From the entries below, return exactly the lines beginning at the one that contains "Lemma create_bootstrap_draws v" and ending at the one that contains "Lemma create_bootstrap_with_keys_ids v", both of them included, and only those lines.

####################

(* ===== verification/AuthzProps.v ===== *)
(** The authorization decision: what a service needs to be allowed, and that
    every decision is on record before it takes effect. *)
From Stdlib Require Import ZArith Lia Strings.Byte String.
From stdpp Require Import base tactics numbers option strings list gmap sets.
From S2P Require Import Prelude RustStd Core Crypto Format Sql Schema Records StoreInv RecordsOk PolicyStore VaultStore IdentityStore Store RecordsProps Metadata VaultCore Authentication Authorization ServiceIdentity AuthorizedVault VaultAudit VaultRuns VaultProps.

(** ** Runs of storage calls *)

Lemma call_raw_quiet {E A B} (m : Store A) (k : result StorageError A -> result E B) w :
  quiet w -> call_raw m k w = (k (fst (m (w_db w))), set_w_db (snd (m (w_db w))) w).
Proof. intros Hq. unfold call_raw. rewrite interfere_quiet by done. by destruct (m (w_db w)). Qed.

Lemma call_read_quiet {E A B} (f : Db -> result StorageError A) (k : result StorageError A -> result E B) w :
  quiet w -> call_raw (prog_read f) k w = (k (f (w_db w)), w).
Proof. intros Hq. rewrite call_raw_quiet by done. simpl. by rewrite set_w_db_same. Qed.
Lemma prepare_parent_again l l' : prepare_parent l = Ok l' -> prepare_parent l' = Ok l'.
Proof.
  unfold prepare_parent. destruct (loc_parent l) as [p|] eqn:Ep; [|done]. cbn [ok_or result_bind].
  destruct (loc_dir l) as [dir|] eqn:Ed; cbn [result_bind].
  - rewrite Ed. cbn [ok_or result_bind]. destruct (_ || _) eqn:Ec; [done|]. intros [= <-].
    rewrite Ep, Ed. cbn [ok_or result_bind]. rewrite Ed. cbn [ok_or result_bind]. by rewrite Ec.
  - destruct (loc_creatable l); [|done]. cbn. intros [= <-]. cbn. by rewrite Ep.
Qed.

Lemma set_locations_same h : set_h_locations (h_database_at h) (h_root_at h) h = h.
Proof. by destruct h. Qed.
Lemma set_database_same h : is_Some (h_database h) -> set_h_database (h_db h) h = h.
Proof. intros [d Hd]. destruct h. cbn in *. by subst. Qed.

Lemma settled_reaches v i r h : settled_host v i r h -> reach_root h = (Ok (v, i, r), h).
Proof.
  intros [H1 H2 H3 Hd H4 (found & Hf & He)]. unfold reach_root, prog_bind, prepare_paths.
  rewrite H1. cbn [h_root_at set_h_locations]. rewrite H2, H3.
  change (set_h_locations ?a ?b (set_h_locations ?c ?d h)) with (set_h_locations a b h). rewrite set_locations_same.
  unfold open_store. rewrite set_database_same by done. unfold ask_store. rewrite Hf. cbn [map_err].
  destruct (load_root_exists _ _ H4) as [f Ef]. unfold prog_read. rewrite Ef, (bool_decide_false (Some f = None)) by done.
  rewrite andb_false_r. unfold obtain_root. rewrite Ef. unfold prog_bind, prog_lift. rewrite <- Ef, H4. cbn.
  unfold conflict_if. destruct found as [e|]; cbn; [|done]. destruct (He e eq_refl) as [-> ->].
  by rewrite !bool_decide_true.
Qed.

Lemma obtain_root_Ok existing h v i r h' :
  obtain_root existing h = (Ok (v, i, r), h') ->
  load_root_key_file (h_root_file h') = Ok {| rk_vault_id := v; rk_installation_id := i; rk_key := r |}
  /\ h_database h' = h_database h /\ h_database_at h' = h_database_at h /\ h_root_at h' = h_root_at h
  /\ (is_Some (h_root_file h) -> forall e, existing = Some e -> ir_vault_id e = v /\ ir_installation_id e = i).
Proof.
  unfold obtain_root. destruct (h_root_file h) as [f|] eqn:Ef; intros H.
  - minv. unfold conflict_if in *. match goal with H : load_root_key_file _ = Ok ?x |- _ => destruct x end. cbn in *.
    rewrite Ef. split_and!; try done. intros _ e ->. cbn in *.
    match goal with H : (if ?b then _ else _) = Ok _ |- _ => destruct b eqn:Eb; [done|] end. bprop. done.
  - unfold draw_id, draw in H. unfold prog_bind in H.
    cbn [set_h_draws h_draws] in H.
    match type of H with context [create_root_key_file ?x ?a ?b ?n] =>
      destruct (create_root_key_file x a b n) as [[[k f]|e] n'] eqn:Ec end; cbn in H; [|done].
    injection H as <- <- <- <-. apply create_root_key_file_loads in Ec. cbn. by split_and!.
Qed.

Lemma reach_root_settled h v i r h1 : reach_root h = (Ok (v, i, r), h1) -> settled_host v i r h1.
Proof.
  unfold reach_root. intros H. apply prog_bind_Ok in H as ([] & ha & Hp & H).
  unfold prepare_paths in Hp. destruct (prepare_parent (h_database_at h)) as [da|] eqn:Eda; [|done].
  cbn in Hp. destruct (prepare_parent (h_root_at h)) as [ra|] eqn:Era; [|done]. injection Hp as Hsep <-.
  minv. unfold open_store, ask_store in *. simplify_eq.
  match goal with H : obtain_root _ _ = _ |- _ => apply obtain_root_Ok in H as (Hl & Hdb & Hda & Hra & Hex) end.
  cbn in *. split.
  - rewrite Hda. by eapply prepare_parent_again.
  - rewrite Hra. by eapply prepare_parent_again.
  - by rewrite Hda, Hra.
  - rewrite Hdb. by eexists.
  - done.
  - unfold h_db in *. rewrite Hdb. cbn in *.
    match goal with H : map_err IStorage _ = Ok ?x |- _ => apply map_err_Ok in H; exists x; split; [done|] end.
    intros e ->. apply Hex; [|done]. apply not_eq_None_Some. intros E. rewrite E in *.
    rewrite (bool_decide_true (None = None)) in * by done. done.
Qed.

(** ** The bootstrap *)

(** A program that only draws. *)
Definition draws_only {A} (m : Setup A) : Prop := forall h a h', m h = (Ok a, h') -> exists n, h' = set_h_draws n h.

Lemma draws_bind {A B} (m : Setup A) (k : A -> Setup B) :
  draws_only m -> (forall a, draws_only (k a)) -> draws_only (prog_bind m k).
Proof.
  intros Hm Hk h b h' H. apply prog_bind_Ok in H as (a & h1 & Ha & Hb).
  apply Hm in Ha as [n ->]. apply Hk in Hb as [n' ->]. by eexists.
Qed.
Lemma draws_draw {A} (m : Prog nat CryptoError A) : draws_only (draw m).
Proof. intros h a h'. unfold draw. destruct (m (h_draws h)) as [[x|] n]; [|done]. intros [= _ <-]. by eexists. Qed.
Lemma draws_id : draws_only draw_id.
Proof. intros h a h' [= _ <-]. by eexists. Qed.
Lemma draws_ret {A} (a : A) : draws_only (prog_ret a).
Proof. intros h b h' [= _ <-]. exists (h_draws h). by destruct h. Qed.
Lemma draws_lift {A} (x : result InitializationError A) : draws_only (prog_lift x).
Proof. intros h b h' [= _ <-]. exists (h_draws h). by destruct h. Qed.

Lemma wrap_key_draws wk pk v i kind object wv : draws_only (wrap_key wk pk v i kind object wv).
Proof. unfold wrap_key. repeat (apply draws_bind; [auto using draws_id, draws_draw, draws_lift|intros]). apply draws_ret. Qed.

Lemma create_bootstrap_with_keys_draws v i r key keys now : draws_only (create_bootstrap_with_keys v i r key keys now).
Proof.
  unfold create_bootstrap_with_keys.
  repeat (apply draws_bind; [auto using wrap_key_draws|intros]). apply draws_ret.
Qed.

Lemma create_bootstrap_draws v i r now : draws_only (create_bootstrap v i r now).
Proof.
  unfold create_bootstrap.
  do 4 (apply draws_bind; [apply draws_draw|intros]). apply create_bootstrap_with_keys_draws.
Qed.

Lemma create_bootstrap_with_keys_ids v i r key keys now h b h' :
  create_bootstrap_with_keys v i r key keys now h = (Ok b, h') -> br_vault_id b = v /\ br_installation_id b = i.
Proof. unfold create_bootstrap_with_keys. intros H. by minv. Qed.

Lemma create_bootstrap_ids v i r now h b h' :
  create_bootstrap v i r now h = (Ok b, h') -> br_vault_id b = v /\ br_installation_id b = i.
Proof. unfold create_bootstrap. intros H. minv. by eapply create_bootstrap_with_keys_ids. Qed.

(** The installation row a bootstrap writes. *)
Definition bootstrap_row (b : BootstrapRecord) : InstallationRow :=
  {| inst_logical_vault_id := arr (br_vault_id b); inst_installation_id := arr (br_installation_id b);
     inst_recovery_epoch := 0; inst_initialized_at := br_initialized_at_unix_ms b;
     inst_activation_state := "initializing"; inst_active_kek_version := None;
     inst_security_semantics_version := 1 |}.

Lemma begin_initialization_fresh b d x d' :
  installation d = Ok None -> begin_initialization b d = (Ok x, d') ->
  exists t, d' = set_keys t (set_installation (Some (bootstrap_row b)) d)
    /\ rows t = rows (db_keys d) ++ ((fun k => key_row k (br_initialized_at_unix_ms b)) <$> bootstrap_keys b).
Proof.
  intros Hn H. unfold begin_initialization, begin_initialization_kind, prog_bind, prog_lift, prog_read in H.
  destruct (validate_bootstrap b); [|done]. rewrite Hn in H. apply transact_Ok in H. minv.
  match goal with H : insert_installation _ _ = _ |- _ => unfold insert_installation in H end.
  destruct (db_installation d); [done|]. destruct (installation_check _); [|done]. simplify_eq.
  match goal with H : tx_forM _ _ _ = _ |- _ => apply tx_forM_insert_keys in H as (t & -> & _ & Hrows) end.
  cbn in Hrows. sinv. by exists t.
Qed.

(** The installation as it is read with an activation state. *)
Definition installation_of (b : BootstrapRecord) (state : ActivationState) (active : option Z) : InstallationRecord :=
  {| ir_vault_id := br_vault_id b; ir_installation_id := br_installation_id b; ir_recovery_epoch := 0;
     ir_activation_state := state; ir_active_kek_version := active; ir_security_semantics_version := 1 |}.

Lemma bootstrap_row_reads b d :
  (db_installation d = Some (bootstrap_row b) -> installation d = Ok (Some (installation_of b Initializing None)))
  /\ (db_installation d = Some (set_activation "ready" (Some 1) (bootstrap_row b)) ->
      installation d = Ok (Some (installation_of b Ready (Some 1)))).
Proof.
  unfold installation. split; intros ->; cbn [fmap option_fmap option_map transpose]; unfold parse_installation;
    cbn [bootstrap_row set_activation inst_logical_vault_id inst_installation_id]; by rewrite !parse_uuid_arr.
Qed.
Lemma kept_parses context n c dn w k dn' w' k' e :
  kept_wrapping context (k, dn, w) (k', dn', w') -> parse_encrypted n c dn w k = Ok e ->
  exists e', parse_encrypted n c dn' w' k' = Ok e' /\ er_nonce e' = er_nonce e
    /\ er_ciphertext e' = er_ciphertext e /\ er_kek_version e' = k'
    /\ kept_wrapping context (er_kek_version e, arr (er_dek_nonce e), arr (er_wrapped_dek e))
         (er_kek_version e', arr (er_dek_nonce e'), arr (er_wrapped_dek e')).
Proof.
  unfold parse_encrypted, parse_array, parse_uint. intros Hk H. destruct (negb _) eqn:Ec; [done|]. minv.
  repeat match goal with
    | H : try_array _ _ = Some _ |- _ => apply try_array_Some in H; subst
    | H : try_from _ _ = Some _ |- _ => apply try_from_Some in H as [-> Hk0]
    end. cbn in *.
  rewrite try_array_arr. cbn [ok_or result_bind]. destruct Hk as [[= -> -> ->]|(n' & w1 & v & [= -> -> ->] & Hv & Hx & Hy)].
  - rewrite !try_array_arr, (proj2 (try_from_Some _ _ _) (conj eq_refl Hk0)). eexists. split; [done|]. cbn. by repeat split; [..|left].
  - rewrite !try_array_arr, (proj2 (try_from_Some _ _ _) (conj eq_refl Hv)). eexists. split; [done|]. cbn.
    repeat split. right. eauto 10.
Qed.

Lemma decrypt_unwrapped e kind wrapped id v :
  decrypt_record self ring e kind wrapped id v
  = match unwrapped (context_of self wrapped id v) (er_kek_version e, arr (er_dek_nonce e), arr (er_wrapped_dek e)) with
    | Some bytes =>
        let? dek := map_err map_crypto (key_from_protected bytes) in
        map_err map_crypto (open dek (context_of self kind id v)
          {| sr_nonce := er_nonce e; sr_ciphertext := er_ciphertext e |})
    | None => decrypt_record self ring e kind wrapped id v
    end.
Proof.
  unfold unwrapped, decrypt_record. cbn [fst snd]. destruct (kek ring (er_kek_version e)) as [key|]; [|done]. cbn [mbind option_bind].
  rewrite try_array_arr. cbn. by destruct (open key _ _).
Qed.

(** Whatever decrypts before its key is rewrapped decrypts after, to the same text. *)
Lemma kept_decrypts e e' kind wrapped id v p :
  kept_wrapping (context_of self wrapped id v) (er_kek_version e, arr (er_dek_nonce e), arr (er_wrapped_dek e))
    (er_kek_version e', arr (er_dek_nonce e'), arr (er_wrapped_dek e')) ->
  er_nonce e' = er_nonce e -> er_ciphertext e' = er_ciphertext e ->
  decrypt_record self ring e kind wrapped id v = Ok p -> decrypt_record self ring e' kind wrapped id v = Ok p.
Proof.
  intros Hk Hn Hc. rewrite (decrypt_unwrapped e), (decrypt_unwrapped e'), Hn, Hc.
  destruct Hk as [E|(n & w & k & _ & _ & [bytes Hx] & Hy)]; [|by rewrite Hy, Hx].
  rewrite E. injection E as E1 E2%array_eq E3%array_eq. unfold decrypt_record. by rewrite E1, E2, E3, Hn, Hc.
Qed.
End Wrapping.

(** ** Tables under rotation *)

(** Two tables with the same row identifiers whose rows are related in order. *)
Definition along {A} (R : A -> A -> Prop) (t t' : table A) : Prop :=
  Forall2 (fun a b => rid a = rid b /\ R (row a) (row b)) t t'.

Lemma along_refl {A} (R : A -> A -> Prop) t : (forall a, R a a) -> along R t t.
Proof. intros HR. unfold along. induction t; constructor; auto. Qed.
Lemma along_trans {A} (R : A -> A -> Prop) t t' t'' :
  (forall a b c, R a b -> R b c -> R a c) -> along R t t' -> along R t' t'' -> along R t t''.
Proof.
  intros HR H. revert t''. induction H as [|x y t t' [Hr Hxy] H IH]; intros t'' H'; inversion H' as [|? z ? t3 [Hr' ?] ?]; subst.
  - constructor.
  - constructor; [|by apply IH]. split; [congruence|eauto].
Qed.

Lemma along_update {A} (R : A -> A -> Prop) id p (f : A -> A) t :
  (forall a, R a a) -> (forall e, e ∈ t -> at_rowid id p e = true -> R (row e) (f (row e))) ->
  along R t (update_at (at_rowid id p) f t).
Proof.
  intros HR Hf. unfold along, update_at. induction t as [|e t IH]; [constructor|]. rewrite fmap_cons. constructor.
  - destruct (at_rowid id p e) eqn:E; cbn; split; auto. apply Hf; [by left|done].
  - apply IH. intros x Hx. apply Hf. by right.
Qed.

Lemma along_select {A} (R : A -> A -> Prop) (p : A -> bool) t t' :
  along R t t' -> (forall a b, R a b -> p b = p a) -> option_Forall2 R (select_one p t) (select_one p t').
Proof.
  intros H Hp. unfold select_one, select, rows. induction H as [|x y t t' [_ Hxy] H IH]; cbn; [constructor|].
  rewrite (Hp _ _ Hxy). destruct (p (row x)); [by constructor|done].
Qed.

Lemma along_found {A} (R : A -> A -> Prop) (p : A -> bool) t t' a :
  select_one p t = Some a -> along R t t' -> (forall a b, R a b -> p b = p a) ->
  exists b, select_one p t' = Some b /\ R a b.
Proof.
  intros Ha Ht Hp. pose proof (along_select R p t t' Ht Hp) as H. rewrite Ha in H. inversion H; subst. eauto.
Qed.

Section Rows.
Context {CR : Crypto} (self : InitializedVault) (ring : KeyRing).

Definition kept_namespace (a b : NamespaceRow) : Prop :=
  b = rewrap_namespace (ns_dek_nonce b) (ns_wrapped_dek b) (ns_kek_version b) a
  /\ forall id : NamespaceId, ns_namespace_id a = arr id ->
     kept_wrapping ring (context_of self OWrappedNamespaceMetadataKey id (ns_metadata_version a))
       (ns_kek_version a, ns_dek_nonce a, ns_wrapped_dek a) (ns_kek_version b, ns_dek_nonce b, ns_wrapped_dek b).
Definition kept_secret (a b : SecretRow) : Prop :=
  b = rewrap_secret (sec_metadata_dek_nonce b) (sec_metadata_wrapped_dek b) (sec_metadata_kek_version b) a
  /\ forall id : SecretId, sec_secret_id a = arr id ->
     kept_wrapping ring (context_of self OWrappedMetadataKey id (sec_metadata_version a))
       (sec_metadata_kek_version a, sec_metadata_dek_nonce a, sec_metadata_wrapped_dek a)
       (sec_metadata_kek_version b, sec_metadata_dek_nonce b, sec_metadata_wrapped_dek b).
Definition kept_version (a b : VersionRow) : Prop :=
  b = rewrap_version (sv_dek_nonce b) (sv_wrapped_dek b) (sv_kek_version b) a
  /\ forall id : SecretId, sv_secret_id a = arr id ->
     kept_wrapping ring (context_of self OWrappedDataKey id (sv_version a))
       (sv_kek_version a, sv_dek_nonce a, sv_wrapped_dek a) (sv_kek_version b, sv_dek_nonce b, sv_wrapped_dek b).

####################

The completed task
Lemma create_bootstrap_draws v i r now : draws_only (create_bootstrap v i r now).
Proof.
  unfold create_bootstrap.
  do 4 (apply draws_bind; [apply draws_draw|intros]). apply create_bootstrap_with_keys_draws.
Qed.

Lemma create_bootstrap_with_keys_ids v i r key keys now h b h' :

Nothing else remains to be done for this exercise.